Het is de terugweg van de heenweg op z'n retour die hij al veel eerder heeft afgelegd.
Er was geen afslag te vermijden, daar er geen afslag te nemen was. Zelfs een vijandsbeeld als rede bleef oogverblindend achterwege. Wind in de rug, ook dat is dus tegen tegenzitten op terugweg achterwege gebleven.
Hij is gelukkig (tegen afslaan) dat komt hem hier goed van pas. Die pas houdt hij er dan ook goed in.
Het is avond, tegen het vallen van de schemer, hangt de zon laag rood licht strooiend over zijn pad, beschenen, zonder verguldde rede. Het tempo gaat er in die zin al aardig uit.

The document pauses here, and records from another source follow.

(** ** Trap numbers (traps.h) *)

Definition T_DIVIDE : Z := 0.
Definition T_DEBUG : Z := 1.
Definition T_NMI : Z := 2.
Definition T_BRKPT : Z := 3.
Definition T_OFLOW : Z := 4.
Definition T_BOUND : Z := 5.
Definition T_ILLOP : Z := 6.
Definition T_DEVICE : Z := 7.
Definition T_DBLFLT : Z := 8.
Definition T_TSS : Z := 10.
Definition T_SEGNP : Z := 11.
Definition T_STACK : Z := 12.
Definition T_GPFLT : Z := 13.
Definition T_PGFLT : Z := 14.
Definition T_FPERR : Z := 16.
Definition T_ALIGN : Z := 17.
Definition T_MCHK : Z := 18.
Definition T_SIMDERR : Z := 19.
Definition T_SYSCALL : Z := 64.
Definition T_DEFAULT : Z := 500.
Definition T_IRQ0 : Z := 32.
Definition IRQ_TIMER : Z := 0.
Definition IRQ_KBD : Z := 1.
Definition IRQ_COM1 : Z := 4.
Definition IRQ_IDE : Z := 14.
Definition IRQ_SPURIOUS : Z := 31.

(** The [switch] of [getTrapName]. *)
Definition trap_names : list (Z * string) :=
  [(T_DIVIDE, "T_DIVIDE"); (T_DEBUG, "T_DEBUG"); (T_NMI, "T_NMI"); (T_BRKPT, "T_BRKPT"); (T_OFLOW, "T_OFLOW");
   (T_BOUND, "T_BOUND"); (T_ILLOP, "T_ILLOP"); (T_DEVICE, "T_DEVICE"); (T_DBLFLT, "T_DBLFLT"); (T_TSS, "T_TSS");
   (T_SEGNP, "T_SEGNP"); (T_STACK, "T_STACK"); (T_GPFLT, "T_GPFLT"); (T_PGFLT, "T_PGFLT"); (T_FPERR, "T_FPERR");
   (T_ALIGN, "T_ALIGN"); (T_MCHK, "T_MCHK"); (T_SIMDERR, "T_SIMDERR"); (T_SYSCALL, "T_SYSCALL");
   (T_DEFAULT, "T_DEFAULT"); (T_IRQ0, "T_IRQ0"); (IRQ_SPURIOUS, "IRQ_SPURIOUS")]%string.

Definition getTrapName (trapno : Z) : string :=
  match List.find (fun x => fst x =? trapno) trap_names with Some (_, n) => n | None => "T_UNKNOWN" end.

(** ** State *)

(** [t_rest] is the state of the handlers. *)
Record tstate (R : Type) := TState {
  t_cpu : Z; t_cur : option nat; t_procs : list pcb; t_ticks : Z; t_cr2 : Z; t_rest : R }.
Arguments TState {R}.
Arguments t_cpu {R}.
Arguments t_cur {R}.
Arguments t_procs {R}.
Arguments t_ticks {R}.
Arguments t_cr2 {R}.
Arguments t_rest {R}.

(** Arguments of [cprintf]; formats are written without their newline. *)
Inductive parg := PInt (v : Z) | PStr (s : list Z).

(** The handlers.  [exit] and [yield] run for the current process. *)
Class Handlers (R : Type) := {
  h_syscall : kern (tstate R) unit;
  h_exit : kern (tstate R) unit;
  h_yield : kern (tstate R) unit;
  h_nfu : option nat -> kern (tstate R) unit;
  h_ideintr : kern (tstate R) unit;
  h_kbdintr : kern (tstate R) unit;
  h_uartintr : kern (tstate R) unit;
  h_lapiceoi : kern (tstate R) unit;
  h_cprintf : string -> list parg -> kern (tstate R) unit;
  h_recoverPageFault : Z -> kern (tstate R) Z;
}.

(** The address [&ticks]. *)
Definition ticks_chan : channel := CAddr 3.

Section trap.
Context {R : Type} {HD : Handlers R}.

Definition set_tprocs (f : list pcb -> list pcb) : kern (tstate R) unit :=
  modify (fun s => TState (t_cpu s) (t_cur s) (f (t_procs s)) (t_ticks s) (t_cr2 s) (t_rest s)).
Definition set_ticks (v : Z) : kern (tstate R) unit :=
  modify (fun s => TState (t_cpu s) (t_cur s) (t_procs s) v (t_cr2 s) (t_rest s)).

(** [myproc()]: null, or the process. *)
Definition current (s : tstate R) : option pcb := i ← t_cur s; t_procs s !! i.

(** [if(myproc()->killed) exit()] of a system call; there is a process. *)
Definition exit_if_killed : kern (tstate R) unit :=
  p ← gets current;
  match p with
  | None => panic "myproc() is null"
  | Some p => if killed p then h_exit else mret tt
  end.

Definition set_current (f : pcb -> pcb) : kern (tstate R) unit :=
  i ← gets t_cur;
  match i with None => panic "myproc() is null" | Some i => set_tprocs (alter f i) end.
(* ===== verification/SwapFile.v ===== *)
(** The swap files: [createSwapFile], [removeSwapFile], [writeToSwapFile] and
    [readFromSwapFile] of fs.c, over the file system and the open file table.
    Swap.v uses swap files through an interface; here the files on the disk are
    shown to behave as that interface's reference store. *)

From S2P Require Import Prelude Bio CString Fs FsBlocks FsFiles FsIO FsInode FsWrite Syscall File Shell Sysfile FileIO Swap.

(** Accesses to swap files, and the reference store of Swap.v. *)
Inductive swap_op :=
| WriteAt (pid : Z) (bs : list Z) (off : Z)
| ReadAt (pid off n : Z).

Definition do_flat (op : swap_op) : kern (gmap Z (list Z)) (Z * list Z) :=
  match op with
  | WriteAt pid bs off => r ← Swap.writeToSwapFile pid bs off; mret (r, [])
  | ReadAt pid off n => Swap.readFromSwapFile pid off n
  end.

(** The file is open; a write is not empty, and inside the largest file or past
    the end of the file. *)
Definition op_ok (m : gmap Z (list Z)) (op : swap_op) : Prop :=
  match op with
  | WriteAt pid bs off => exists c, m !! pid = Some c /\ bs <> [] /\ is_u32 off /\ Z.of_nat (length bs) < 2 ^ 31 /\
      (off <= Z.of_nat (length c) -> off + Z.of_nat (length bs) <= MAXFILE_BYTES)
  | ReadAt pid off n => exists c, m !! pid = Some c /\ 0 <= off /\ 0 <= n /\ off + n < 2 ^ 32
  end.

Fixpoint legal (ops : list swap_op) (m : gmap Z (list Z)) : Prop :=
  match ops with
  | [] => True
  | op :: ops => op_ok m op /\ forall r m', do_flat op m = Ret r m' -> legal ops m'
  end.

Fixpoint run {S : Type} (do : swap_op -> kern S (Z * list Z)) (ops : list swap_op) : kern S (list (Z * list Z)) :=
  match ops with
  | [] => mret []
  | op :: ops => r ← do op; rs ← run do ops; mret (r :: rs)
  end.

(** ** Operations *)

Record sfs (P : Type) := Sfs {
  s_kfs : kfs P;
  swapFile : gmap Z nat;      (* p->swapFile, by p->pid; absent is null *)
}.
Arguments Sfs {P}.
Arguments s_kfs {P}.
Arguments swapFile {P}.

Section swapfile.
Context {P : Type} `{Pipes P} `{Devsw}.

(** The uninitialised buffers [name] and [path] on the stack. *)
Context (junk : list Z) (stack : cbuf).

Definition kop {A} (m : kern (kfs P) A) : kern (sfs P) A :=
  zoom s_kfs (fun k s => Sfs k (swapFile s)) m.

Definition set_swapFile (pid : Z) (f : nat) : kern (sfs P) unit :=
  modify (fun s => Sfs (s_kfs s) (<[pid := f]> (swapFile s))).

(** The path as [create] and [nameiparent] read it: up to its NUL, also where
    [itoa] wrote it past [path[14]]. *)
Definition swap_name (pid : Z) : kern (sfs P) (list Z) :=
  match swap_path pid stack with
  | Some b => mret (cstr (b <$> seq 0 18))
  | None => fun _ => Fuel                     (* undefined: digit[] out of bounds *)
  end.

Definition removeSwapFile (pid : Z) : kern (sfs P) Z :=
  path ← swap_name pid;
  fs ← gets swapFile;
  match fs !! pid with
  | None => mret (-1)
  | Some f => kop (fileclose f) ;; kop (unlink_path junk path)
  end.

Definition createSwapFile (pid : Z) : kern (sfs P) Z :=
  path ← swap_name pid;
  kop begin_op ;;
  r ← kop (fsop (create junk path T_FILE 0 0));
  match r with
  | None => panic "iunlock"                   (* iunlock(0) *)
  | Some ip =>
      kop (fsop (iunlock ip)) ;;
      f ← kop filealloc;
      match f with
      | None => panic "no slot for files on /store"
      | Some f =>
          set_swapFile pid f ;;
          kop (setf f (fun x => File FD_INODE (f_ref x) (negb (O_WRONLY =? 0)) (negb (O_RDWR =? 0)) (f_pipe x) ip 0)) ;;
          kop end_op ;;
          mret 0
      end
  end.

Definition writeToSwapFile (pid : Z) (buffer : list Z) (placeOnFile size : Z) : kern (sfs P) Z :=
  fs ← gets swapFile;
  match fs !! pid with
  | None => fun _ => Fuel                     (* undefined: null pointer *)
  | Some f => kop (setf f (set_off placeOnFile)) ;; kop (filewrite f buffer size)
  end.

Definition readFromSwapFile (pid : Z) (placeOnFile size : Z) : kern (sfs P) (Z * list Z) :=
  fs ← gets swapFile;
  match fs !! pid with
  | None => fun _ => Fuel                     (* undefined: null pointer *)
  | Some f => kop (setf f (set_off placeOnFile)) ;; kop (fileread f size)
  end.

(** ** The files behind a store *)

Implicit Types (s : sfs P) (m : gmap Z (list Z)) (pid : Z).

Definition sfile s pid : nat := swapFile s !!! pid.
Definition sip s pid : nat := f_ip (ftable (s_kfs s) !!! sfile s pid).

Record swap_open s pid (c : list Z) : Prop := {
  so_file : is_Some (swapFile s !! pid);
  so_inode : inode_file (s_kfs s) (sfile s pid);
  so_readable : f_readable (ftable (s_kfs s) !!! sfile s pid) = true;
  so_writable : f_writable (ftable (s_kfs s) !!! sfile s pid) = true;
  so_content : content (kfs_fs (s_kfs s)) (sip s pid) = c;
}.

(** The files of two processes: different open files, inodes and blocks. *)
Record swap_apart s (p q : Z) : Prop := {
  sa_file : sfile s p <> sfile s q;
  sa_ip : sip s p <> sip s q;
  sa_inum : i_inum (inodeat (kfs_fs (s_kfs s)) (sip s p)) <> i_inum (inodeat (kfs_fs (s_kfs s)) (sip s q));
  sa_blocks : apart (sb (kfs_fs (s_kfs s))) (fsdisk (kfs_fs (s_kfs s)))
    (i_di (inodeat (kfs_fs (s_kfs s)) (sip s p))) (i_di (inodeat (kfs_fs (s_kfs s)) (sip s q)));
}.

(** Every process of [m] has its swap file open, with the bytes [m] gives. *)
Record swap_rel s m : Prop := {
  sr_open pid c : m !! pid = Some c -> swap_open s pid c;
  sr_apart p q c d : m !! p = Some c -> m !! q = Some d -> p <> q -> swap_apart s p q;
}.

Hij verblindt wat maar gaat blindelings zijn weg, het doel, de eindbestemming van de dag tegemoettredend.
Het is geen gezicht wat hij nog onderweg ontmoet. Eerder op de heenweg, was hij vol van zijn manmoedigheid nog vergewist tegaan. Zo ging hij ook zijns weegs met tegen de middag, daar halverwege, een metgezel achterwege laten.
Alleen is hij vergeten hoe het op z'n retour ging; niet. Met rappe schreden nog de laatste loodjes lopend uit zijn schoenen, die hij nog heeft afgelegd.
Alleen is hij vergeten hoe het op z'n retour ging; niet. Met rappe schreden nog de laatste loodjes lopend uit zijn schoenen, die hij nog heeft afgelegd.

Een nare plek om in thuis te horen, zijn droomhuis, waar hij dan ook veelvuldig droomde, dat hij's heengegaan. Vele bomen opgezette tijden getroffen, is een punt bereikt dat hij kon overstijgen bij benadering van komen, een einder aan zijn gezichtsveld.